Blowing Smoke: Obama Promises One Thing, Does Another on Medical Marijuana


In the following article excerpt Chris Roberts of SFWeekly.com writes that Obama has failed to hold up his promise to leave medical clubs alone.

It doesn’t seem accurate to say that any of really voted for him based solely on his promise to change marijuana policy, or that most of America thinks that should be one of his top priorities. Still it’s important for the pot community to not let the marijuana movement loose any momentum. Obama you can’t leave us hanging we’re dying out here. Some of more literally than others.

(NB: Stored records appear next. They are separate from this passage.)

(** X3.  When the owner updates a tier in [0,7] of the Solidity engine,
    getRewardTier reads back the new multiplier and base reward for that
    tier, the next reward computation for the tier uses them, every other
    tier reads and computes as before, and the burn bookkeeping is not
    touched. *)
Theorem sol_updateTier_takes_effect env s t m b :
  Sol.msg_sender env = Sol.owner s -> t <= 7 ->
  exists s',
    Sol.updateTier env s t m b = Ok s' /\
    Sol.getRewardTier s' t = Ok (m, b) /\
    (forall e, e <= 100 -> b * e <= Sol.MAX_UINT256 ->
       b * e / 100 * m <= Sol.MAX_UINT256 ->
       Sol.calculateReward s' t e = Ok (b * e / 100 * m / 10)) /\
    (forall t' e, t' <> t ->
       Sol.getRewardTier s' t' = Sol.getRewardTier s t' /\
       Sol.calculateReward s' t' e = Sol.calculateReward s t' e) /\
    Sol.burnTransactions s' = Sol.burnTransactions s /\
    Sol.totalBurned s' = Sol.totalBurned s /\
    Sol.totalRewards s' = Sol.totalRewards s /\
    (forall p, Sol.getPlayerRewards s' p = Sol.getPlayerRewards s p /\
               Sol.getPlayerBurned s' p = Sol.getPlayerBurned s p).
Proof.
  intros Hown Ht. unfold Sol.updateTier, Sol.onlyOwner. rewrite Hown, N.eqb_refl. simpl.
  unfold Sol.TIER_ALL_ROUNDER. destruct (N.ltb_spec 7 t); [lia|].
  eexists. split; [reflexivity|].
  set (s' := Sol.mkState _ _ _ _ _ _ _ _ _ _).
  assert (Hb : get (Sol.baseRewards s') t = b)
    by (unfold get, s'; simpl; rewrite lookup_insert_eq; reflexivity).
  assert (Hm : get (Sol.burnMultipliers s') t = m)
    by (unfold get, s'; simpl; rewrite lookup_insert_eq; reflexivity).
  split; [|split; [|split]].
  - unfold Sol.getRewardTier, Sol.TIER_ALL_ROUNDER.
    destruct (N.ltb_spec 7 t); [lia|]. rewrite Hb, Hm. reflexivity.
  - intros e He H1 H2.
    rewrite sol_calculateReward_ok; rewrite ?Hb, ?Hm; try assumption. reflexivity.
  - intros t' e Hne.
    assert (Hb' : get (Sol.baseRewards s') t' = get (Sol.baseRewards s) t')
      by (unfold get, s'; simpl; rewrite lookup_insert_ne by congruence; reflexivity).
    assert (Hm' : get (Sol.burnMultipliers s') t' = get (Sol.burnMultipliers s) t')
      by (unfold get, s'; simpl; rewrite lookup_insert_ne by congruence; reflexivity).
    unfold Sol.getRewardTier, Sol.calculateReward. rewrite Hb', Hm'. split; reflexivity.
  - repeat split; reflexivity.
Qed.

(** The deployer sets tier 0 to multiplier 2.0 and base reward 7. *)
Lemma sol_updateTier_takes_effect_witness :
  exists s',
    Sol.updateTier deployer (state_of sol_default) 0 20 7 = Ok s' /\
    Sol.getRewardTier s' 0 = Ok (20, 7) /\
    Sol.calculateReward s' 0 50 = Ok 6 /\
    Sol.getRewardTier s' 5 = Ok (40, 250 * Sol.E18).
Proof.
  assert (H0 : 0 <= 7) by (vm_compute; discriminate).
  destruct (sol_updateTier_takes_effect deployer (state_of sol_default) 0 20 7 eq_refl H0)
    as (s' & Hs' & Hget & Hcalc & Hother & _).
  exists s'. split; [exact Hs'|]. split; [exact Hget|]. split.
  - apply (Hcalc 50); vm_compute; discriminate.
  - destruct (Hother 5 0) as [-> _]; [discriminate|]. vm_compute. reflexivity.
Defined.

(** Only the sender test answers "Not authorized". *)
Lemma sol_burn_not_refused keccak256 env s m p t e :
  Sol.onlyOracle env s = true ->
  Sol.burnForPerformance keccak256 env s m p t e
    <> Err (Sol.RequireFailed "Not authorized").
Proof.
  intros Ha. unfold Sol.burnForPerformance, Sol.calculateReward,
    Sol.checked_mul, Sol.checked_add.
  rewrite Ha. simpl.
  repeat (match goal with
          | |- context [if ?c then _ else _] => destruct c; simpl
          end); discriminate.
Qed.

(** X4.  When the owner hands the oracle role of the Solidity engine to a
    non-zero address, a burn request is turned down with "Not authorized"
    exactly when its sender is neither the new oracle nor the owner; the
    previous oracle, unless it is one of the two, is locked out. *)
Theorem sol_oracle_handover keccak256 env s o :
  Sol.msg_sender env = Sol.owner s -> o <> 0 ->
  exists s',
    Sol.setOracleContract env s o = Ok s' /\
    Sol.oracleContract s' = o /\ Sol.owner s' = Sol.owner s /\
    forall env' m p t e,
      Sol.burnForPerformance keccak256 env' s' m p t e
        = Err (Sol.RequireFailed "Not authorized")
      <-> Sol.msg_sender env' <> o /\ Sol.msg_sender env' <> Sol.owner s.
Proof.
  intros Hown Ho. unfold Sol.setOracleContract, Sol.onlyOwner.
  rewrite Hown, N.eqb_refl. simpl.
  destruct (N.eqb_spec o 0); [contradiction|].
  eexists. split; [reflexivity|]. split; [reflexivity|]. split; [reflexivity|].
  intros env' m p t e.
  set (s' := Sol.mkState _ _ _ _ _ _ _ _ _ _).
  destruct (Sol.onlyOracle env' s') eqn:Hauth.
  - split.
    + intros Hc. exfalso. exact (sol_burn_not_refused keccak256 env' s' m p t e Hauth Hc).
    + intros [H1 H2]. unfold Sol.onlyOracle, s' in Hauth. simpl in Hauth.
      apply orb_prop in Hauth as [H|H]; apply N.eqb_eq in H; contradiction.
  - split.
    + intros _. unfold Sol.onlyOracle, s' in Hauth. simpl in Hauth.
      apply orb_false_elim in Hauth as [H1 H2].
      apply N.eqb_neq in H1. apply N.eqb_neq in H2. split; assumption.
    + intros _. unfold Sol.burnForPerformance. rewrite Hauth. reflexivity.
Qed.

(** The deployer hands the role from address 3 to address 9: 3 is locked
    out and 9 may burn. *)
Lemma sol_oracle_handover_witness :
  exists s',
    Sol.setOracleContract deployer (state_of sol_default) 9 = Ok s' /\
    Sol.burnForPerformance toy_hash (Sol.mkEnv 3 2000) s' 1 7 0 85
      = Err (Sol.RequireFailed "Not authorized") /\
    Sol.burnForPerformance toy_hash (Sol.mkEnv 3 2000) (state_of sol_default) 1 7 0 85
      <> Err (Sol.RequireFailed "Not authorized") /\
    Sol.burnForPerformance toy_hash (Sol.mkEnv 9 2000) s' 1 7 0 85
      <> Err (Sol.RequireFailed "Not authorized").
Proof.
  assert (H9 : 9 <> 0) by discriminate.
  destruct (sol_oracle_handover toy_hash deployer (state_of sol_default) 9 eq_refl H9)
    as (s' & Hs' & _ & _ & Hiff).
  exists s'. split; [exact Hs'|]. split.
  - apply Hiff. split; vm_compute; discriminate.
  - split.
    + vm_compute. discriminate.
    + intros Hc. apply Hiff in Hc as [Hc _]. apply Hc. reflexivity.
Defined.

SFWeekly – That familiar odor wafting from San Francisco street corners, storefronts, and the neighborhood growhouse? It’s the smell of legality. Medical cannabis is the law of the land in California, 14 other states, and the District of Columbia. Yet, as many marijuana users will tell you, protection under state law hasn’t guaranteed protection under federal law at all.

It was more obvious under the George W. Bush administration, which pledged to “ignore” state medical marijuana laws and go after marijuana users. For eight years, the federal government “subverted” the will of the states, according to the ACLU, and in the process ignored the Constitution’s guarantees of state sovereignty, as many a pot user has tried to argue in court.

So when Barack Obama’s new administration delivered a message on medical marijuana in February 2009, it was heard loud and clear: The federal government was getting out of the business of busting pot in California and other states where voters had approved medicinal application of the plant. Obama the candidate promised as much during the campaign, and now the new attorney general, Eric Holder, had made it so by issuing guidelines protecting those following state law. Federal policy on medical marijuana had changed.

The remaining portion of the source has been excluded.